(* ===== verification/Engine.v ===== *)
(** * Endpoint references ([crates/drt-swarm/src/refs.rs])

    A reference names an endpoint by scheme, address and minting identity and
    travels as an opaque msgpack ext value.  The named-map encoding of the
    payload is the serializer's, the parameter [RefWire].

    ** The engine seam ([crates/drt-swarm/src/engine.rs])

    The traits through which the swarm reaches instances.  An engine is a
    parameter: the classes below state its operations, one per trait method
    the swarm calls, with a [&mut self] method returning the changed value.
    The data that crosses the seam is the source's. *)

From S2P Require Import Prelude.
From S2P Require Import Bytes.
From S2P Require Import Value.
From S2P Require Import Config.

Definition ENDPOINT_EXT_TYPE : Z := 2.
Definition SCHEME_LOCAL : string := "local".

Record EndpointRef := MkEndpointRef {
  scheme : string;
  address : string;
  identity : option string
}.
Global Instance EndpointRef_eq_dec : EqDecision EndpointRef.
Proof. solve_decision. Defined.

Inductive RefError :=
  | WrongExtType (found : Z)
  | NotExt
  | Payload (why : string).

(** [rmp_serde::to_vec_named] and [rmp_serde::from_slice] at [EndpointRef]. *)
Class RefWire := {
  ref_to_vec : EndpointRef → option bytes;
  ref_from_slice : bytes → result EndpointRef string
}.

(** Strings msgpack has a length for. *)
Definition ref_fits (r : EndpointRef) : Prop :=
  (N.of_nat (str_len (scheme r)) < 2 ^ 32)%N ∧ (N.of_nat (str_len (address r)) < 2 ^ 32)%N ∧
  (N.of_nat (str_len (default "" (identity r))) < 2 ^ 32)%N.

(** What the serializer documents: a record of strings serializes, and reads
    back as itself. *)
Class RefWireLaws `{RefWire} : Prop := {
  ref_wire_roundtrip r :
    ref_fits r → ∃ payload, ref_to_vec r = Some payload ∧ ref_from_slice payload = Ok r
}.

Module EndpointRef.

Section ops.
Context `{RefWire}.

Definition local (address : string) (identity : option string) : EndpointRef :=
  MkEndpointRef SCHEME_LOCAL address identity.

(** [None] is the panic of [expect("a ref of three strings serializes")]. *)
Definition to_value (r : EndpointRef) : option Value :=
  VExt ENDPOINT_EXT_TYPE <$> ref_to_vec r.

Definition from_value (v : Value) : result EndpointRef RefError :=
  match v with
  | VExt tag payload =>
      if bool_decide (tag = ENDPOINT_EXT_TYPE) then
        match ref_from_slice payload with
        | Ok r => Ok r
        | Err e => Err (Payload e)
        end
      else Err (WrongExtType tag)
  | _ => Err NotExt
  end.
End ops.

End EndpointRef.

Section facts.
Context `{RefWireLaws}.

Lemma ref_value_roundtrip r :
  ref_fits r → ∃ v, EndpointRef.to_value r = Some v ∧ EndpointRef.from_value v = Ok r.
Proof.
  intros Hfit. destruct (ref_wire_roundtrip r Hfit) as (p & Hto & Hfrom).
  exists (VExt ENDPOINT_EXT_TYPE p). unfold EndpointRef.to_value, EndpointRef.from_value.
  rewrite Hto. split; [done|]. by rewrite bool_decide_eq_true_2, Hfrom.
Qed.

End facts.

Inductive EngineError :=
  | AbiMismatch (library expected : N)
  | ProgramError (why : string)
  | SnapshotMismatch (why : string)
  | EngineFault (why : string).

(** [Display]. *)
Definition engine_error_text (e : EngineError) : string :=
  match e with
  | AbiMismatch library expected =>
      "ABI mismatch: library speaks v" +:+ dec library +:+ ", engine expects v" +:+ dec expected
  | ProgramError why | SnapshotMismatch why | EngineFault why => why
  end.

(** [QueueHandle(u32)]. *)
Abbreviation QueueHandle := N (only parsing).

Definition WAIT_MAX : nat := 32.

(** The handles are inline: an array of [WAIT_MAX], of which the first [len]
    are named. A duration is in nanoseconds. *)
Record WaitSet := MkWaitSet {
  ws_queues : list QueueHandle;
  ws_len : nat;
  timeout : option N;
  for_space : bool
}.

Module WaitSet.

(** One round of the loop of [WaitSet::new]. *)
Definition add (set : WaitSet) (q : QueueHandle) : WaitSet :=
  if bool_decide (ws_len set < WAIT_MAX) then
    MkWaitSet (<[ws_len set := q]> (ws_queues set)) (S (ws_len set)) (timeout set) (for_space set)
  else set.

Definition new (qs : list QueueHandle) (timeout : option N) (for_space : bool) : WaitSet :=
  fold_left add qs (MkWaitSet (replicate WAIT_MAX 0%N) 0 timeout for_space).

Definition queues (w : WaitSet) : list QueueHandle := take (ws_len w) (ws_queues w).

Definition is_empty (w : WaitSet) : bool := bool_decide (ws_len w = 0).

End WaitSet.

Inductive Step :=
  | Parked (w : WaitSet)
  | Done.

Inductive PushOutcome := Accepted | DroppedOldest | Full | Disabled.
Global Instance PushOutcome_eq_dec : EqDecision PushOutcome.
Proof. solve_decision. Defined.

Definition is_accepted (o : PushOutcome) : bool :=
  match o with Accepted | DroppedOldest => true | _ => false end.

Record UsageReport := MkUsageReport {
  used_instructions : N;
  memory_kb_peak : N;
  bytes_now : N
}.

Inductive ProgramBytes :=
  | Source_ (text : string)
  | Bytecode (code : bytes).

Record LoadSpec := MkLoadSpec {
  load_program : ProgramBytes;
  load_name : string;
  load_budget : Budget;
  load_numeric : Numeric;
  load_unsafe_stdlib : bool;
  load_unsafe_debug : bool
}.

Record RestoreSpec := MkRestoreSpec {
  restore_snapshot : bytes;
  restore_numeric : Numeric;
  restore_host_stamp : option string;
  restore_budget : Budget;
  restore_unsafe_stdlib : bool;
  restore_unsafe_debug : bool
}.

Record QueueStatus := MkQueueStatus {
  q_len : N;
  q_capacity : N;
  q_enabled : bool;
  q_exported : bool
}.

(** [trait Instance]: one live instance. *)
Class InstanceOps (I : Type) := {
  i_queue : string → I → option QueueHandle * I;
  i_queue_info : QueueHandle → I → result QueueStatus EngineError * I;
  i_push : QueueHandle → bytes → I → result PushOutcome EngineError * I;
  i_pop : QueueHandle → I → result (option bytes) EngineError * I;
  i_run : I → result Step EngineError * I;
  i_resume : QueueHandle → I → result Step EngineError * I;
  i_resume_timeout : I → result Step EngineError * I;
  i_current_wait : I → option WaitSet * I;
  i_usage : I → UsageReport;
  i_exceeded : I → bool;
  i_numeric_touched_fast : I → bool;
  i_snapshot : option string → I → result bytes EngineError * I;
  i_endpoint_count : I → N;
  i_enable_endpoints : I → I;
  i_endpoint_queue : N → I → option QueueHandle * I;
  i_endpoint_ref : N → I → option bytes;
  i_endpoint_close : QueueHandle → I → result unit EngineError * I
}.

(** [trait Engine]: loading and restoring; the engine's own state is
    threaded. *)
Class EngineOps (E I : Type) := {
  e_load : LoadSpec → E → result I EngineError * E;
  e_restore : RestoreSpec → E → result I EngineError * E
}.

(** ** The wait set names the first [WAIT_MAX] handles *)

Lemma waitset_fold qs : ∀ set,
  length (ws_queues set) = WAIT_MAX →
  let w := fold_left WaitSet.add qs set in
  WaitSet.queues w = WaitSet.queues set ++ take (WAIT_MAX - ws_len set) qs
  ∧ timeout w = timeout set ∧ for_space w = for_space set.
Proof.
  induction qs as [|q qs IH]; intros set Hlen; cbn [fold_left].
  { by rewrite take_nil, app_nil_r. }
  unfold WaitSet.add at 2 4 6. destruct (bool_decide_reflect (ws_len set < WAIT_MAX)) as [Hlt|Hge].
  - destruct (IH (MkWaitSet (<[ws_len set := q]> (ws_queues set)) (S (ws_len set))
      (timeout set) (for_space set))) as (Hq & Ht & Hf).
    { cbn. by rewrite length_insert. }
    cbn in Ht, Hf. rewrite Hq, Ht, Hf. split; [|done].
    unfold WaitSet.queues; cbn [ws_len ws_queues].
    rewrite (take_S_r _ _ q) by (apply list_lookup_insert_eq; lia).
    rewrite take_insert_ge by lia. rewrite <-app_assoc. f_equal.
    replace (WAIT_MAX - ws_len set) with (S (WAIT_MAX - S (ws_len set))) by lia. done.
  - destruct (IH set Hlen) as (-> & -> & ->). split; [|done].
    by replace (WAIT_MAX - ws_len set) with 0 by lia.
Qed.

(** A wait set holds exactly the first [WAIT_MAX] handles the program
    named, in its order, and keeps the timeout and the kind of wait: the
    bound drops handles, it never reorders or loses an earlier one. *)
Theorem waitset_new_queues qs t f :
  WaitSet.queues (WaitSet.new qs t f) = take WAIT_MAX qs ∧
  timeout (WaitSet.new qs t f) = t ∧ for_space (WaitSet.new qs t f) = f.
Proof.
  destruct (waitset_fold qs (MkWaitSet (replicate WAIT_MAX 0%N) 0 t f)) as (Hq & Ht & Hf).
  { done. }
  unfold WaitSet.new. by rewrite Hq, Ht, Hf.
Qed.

..............................

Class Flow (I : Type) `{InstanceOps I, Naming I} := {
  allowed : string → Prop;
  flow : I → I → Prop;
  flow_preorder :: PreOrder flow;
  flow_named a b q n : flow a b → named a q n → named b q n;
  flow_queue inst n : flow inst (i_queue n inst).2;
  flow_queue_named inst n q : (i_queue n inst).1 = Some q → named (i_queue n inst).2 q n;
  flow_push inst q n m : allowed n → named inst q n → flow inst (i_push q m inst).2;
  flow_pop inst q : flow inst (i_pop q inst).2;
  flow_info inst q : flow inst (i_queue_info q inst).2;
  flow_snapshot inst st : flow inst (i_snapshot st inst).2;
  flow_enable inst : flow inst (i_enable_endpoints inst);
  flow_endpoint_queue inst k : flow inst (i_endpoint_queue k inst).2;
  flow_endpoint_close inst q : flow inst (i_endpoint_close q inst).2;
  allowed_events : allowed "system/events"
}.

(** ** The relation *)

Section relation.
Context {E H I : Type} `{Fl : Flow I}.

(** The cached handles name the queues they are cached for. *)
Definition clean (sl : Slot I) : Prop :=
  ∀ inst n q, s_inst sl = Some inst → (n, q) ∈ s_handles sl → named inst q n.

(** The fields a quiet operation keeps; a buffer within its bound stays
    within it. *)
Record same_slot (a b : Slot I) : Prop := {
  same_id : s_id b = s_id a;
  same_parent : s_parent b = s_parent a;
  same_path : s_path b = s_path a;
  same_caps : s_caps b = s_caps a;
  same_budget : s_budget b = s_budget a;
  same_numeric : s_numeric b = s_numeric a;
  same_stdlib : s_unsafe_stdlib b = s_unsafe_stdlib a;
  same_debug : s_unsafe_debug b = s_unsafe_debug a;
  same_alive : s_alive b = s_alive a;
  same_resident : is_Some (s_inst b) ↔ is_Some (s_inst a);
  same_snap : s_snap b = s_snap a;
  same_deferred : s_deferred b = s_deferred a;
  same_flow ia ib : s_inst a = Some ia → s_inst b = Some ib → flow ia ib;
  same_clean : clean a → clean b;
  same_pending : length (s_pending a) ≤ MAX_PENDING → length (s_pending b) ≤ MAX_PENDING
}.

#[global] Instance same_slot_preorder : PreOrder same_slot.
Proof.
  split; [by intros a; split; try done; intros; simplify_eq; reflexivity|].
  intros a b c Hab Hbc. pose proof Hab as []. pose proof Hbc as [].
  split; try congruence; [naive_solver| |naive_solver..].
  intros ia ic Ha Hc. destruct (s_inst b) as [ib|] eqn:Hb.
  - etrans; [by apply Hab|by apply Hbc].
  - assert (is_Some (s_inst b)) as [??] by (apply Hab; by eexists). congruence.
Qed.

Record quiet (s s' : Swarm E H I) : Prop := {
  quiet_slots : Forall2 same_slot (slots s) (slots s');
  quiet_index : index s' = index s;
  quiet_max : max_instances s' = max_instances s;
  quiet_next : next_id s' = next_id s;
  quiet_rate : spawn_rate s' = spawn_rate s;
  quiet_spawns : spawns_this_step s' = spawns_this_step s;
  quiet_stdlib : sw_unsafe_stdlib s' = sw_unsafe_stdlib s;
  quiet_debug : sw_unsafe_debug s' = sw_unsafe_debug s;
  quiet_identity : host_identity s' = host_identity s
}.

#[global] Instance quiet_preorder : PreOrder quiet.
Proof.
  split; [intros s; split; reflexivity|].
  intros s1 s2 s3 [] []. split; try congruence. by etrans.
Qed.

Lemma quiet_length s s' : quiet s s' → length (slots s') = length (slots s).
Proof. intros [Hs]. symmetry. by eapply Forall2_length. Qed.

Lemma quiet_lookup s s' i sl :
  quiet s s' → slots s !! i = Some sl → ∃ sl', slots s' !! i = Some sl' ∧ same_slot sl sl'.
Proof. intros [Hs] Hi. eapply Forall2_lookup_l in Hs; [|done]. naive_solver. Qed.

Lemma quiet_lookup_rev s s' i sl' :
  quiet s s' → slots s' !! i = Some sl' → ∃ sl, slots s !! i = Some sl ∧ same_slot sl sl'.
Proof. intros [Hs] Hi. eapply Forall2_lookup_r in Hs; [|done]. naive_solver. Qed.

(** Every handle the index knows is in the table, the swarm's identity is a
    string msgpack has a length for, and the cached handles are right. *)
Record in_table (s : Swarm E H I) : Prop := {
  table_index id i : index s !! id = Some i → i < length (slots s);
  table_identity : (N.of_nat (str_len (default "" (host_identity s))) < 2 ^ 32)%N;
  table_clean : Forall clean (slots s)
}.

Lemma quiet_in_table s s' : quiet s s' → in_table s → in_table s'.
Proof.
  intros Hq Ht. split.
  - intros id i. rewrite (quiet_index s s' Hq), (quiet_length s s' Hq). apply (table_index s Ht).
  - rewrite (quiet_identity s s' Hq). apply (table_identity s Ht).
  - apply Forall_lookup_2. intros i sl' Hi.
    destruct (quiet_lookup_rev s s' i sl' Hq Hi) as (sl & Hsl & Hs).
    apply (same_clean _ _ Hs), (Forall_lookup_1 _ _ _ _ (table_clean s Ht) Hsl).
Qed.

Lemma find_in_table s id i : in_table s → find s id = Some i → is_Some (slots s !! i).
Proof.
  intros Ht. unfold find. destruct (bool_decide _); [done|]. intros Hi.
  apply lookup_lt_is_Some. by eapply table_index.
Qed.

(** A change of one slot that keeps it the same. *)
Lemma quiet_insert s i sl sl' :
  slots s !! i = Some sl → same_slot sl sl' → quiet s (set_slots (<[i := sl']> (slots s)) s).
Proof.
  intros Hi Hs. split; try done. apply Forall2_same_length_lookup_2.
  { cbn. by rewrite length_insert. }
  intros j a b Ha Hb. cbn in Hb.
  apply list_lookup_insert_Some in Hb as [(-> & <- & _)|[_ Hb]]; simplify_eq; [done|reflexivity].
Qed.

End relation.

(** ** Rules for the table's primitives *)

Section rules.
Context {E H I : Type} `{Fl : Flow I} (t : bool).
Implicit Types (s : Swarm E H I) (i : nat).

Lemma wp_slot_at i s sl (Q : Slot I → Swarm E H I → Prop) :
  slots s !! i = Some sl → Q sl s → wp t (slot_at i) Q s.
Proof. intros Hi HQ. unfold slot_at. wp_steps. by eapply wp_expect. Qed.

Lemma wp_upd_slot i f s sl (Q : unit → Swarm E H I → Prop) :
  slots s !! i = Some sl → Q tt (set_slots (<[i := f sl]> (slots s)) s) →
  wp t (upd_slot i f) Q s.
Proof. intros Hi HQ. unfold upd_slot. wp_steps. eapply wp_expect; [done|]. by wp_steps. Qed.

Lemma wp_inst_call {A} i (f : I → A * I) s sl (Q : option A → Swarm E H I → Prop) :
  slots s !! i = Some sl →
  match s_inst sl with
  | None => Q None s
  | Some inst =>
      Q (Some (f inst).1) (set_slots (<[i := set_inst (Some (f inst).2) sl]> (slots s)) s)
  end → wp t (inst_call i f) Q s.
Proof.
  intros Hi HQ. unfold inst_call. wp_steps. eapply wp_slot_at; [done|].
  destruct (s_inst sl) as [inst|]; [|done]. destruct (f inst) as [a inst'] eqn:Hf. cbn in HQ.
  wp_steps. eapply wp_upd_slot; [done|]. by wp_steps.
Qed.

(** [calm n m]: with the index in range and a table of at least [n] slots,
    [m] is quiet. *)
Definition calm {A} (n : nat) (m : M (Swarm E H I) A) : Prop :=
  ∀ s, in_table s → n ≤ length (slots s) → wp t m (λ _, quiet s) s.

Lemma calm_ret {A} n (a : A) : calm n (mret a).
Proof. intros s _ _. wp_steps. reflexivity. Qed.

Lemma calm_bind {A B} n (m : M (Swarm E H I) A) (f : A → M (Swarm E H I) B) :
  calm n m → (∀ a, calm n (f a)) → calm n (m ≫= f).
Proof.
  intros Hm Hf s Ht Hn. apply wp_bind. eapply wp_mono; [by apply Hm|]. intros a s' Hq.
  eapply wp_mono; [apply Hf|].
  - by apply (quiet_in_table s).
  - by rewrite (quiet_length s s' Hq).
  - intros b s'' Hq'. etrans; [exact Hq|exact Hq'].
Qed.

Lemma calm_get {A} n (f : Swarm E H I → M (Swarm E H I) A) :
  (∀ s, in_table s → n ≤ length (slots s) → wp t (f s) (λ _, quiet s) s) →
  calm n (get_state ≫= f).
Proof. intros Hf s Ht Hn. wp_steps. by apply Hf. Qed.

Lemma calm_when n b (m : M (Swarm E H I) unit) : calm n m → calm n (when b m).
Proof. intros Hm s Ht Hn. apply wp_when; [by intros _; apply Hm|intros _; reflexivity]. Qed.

..............................

▶ **What is needed**
What you return must be the lines above that run from the line with "intros ia ic" to the line with "quiet_spawns : spawns_this_step", inclusive, each copied exactly.

▶ **Completed exercise**
  intros ia ic Ha Hc. destruct (s_inst b) as [ib|] eqn:Hb.
  - etrans; [by apply Hab|by apply Hbc].
  - assert (is_Some (s_inst b)) as [??] by (apply Hab; by eexists). congruence.
Qed.

Record quiet (s s' : Swarm E H I) : Prop := {
  quiet_slots : Forall2 same_slot (slots s) (slots s');
  quiet_index : index s' = index s;
  quiet_max : max_instances s' = max_instances s;
  quiet_next : next_id s' = next_id s;
  quiet_rate : spawn_rate s' = spawn_rate s;
  quiet_spawns : spawns_this_step s' = spawns_this_step s;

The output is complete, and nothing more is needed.